ABOUT THIS TASK
Pull every line of the entries that has the word "unfold".

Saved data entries
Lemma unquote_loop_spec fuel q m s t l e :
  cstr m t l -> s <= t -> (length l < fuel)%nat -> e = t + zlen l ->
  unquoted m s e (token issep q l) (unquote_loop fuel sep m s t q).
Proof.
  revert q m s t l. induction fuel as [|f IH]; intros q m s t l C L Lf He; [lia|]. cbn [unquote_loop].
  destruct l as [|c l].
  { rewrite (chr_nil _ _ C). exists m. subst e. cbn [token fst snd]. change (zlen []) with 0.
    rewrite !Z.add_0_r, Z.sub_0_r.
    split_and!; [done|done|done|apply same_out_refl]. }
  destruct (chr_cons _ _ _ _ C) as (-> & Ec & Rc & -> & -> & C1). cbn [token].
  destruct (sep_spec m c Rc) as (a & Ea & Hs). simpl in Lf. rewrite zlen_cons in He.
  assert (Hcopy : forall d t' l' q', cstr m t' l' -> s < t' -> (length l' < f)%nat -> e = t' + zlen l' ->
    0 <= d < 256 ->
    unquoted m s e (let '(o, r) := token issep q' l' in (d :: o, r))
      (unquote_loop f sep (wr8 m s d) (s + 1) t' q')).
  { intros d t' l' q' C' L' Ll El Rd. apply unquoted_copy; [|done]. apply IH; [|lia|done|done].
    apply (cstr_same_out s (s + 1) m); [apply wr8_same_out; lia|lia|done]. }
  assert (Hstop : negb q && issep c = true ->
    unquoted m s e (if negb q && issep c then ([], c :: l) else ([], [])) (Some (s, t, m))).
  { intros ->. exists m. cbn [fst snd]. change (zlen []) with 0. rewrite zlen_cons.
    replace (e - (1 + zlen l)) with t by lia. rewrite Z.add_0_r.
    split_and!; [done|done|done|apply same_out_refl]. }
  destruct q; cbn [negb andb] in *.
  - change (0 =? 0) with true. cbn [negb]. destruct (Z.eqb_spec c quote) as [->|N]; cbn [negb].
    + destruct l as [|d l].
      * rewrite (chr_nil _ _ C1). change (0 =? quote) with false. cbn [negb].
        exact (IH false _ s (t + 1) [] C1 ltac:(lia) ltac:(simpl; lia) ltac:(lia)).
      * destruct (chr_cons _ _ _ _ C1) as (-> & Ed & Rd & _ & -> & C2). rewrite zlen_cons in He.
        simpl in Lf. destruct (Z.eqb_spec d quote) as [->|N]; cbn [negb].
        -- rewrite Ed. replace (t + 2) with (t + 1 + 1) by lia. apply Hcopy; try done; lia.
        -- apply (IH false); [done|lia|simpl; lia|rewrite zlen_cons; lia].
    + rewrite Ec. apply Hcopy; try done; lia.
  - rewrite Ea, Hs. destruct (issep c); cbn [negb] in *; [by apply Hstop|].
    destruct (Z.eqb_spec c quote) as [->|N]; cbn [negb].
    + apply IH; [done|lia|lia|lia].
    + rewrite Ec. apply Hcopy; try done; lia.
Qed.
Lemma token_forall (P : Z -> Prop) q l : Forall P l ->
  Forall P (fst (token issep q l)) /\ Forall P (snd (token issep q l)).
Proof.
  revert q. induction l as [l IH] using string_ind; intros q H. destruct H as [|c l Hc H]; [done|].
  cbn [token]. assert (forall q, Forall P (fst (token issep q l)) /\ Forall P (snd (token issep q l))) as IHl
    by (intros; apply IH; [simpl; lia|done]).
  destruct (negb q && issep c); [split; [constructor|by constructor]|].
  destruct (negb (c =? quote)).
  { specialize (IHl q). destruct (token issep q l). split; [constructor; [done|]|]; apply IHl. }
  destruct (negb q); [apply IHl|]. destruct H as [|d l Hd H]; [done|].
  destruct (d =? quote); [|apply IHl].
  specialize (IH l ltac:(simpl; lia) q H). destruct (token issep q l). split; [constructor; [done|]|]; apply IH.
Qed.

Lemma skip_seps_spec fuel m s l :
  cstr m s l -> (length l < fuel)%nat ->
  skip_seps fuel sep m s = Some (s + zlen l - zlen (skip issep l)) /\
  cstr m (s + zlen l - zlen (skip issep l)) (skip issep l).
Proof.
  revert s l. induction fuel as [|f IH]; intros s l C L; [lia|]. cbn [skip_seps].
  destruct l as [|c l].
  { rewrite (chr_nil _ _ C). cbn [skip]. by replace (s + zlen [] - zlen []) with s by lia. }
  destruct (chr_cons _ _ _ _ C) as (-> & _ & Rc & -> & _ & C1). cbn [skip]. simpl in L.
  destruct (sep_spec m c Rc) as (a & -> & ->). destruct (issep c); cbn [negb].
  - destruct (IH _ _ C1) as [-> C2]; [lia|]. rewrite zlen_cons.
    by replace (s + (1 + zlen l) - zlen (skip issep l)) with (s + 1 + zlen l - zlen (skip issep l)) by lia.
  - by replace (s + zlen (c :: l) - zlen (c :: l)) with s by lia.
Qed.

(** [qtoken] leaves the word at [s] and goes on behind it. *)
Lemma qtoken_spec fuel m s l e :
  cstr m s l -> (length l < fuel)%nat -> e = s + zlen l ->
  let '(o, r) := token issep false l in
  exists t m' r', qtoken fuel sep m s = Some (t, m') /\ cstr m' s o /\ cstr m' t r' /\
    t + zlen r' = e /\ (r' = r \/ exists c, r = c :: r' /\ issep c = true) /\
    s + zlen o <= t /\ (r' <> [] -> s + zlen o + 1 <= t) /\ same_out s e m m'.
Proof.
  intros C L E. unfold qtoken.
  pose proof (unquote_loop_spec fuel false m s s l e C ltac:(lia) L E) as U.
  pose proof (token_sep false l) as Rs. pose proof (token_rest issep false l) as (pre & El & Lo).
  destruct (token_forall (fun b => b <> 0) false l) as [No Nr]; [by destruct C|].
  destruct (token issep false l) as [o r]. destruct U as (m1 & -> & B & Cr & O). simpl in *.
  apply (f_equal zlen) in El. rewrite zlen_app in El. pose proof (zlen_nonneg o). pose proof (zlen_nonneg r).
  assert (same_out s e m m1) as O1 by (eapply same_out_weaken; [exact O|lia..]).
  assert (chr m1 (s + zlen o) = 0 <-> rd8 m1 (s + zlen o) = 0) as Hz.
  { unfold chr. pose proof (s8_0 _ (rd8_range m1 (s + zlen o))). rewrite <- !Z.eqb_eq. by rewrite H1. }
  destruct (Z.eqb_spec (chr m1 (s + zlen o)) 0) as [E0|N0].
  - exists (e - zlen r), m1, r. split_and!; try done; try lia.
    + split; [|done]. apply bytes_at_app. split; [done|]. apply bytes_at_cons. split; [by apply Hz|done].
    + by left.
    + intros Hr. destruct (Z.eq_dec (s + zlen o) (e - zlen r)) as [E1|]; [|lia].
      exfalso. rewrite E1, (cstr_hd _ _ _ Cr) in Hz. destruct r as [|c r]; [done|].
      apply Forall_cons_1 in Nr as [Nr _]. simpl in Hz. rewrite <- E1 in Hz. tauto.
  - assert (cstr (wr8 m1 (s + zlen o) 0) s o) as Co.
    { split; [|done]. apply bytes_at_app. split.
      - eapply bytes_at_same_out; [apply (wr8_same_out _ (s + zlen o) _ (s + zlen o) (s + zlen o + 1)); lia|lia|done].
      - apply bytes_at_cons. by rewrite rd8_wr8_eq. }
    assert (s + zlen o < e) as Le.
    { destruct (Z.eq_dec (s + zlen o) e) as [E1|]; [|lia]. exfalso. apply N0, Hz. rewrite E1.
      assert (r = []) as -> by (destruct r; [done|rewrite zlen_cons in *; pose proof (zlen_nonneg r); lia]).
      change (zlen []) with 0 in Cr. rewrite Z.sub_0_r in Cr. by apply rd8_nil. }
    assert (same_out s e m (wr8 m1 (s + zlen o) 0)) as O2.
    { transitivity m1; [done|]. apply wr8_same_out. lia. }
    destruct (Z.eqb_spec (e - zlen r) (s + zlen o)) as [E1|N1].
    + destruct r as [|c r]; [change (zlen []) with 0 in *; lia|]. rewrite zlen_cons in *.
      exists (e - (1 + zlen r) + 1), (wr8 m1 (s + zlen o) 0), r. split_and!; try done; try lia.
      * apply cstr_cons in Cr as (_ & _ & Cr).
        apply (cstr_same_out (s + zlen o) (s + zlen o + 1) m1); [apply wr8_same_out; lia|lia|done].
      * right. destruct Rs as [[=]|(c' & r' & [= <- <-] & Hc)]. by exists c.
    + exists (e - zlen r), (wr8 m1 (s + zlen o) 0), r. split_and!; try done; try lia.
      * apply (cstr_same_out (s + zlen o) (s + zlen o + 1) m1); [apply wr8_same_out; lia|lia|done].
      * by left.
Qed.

RESULT OF THE TASK
  intros C L E. unfold qtoken.
  { unfold chr. pose proof (s8_0 _ (rd8_range m1 (s + zlen o))). rewrite <- !Z.eqb_eq. by rewrite H1. }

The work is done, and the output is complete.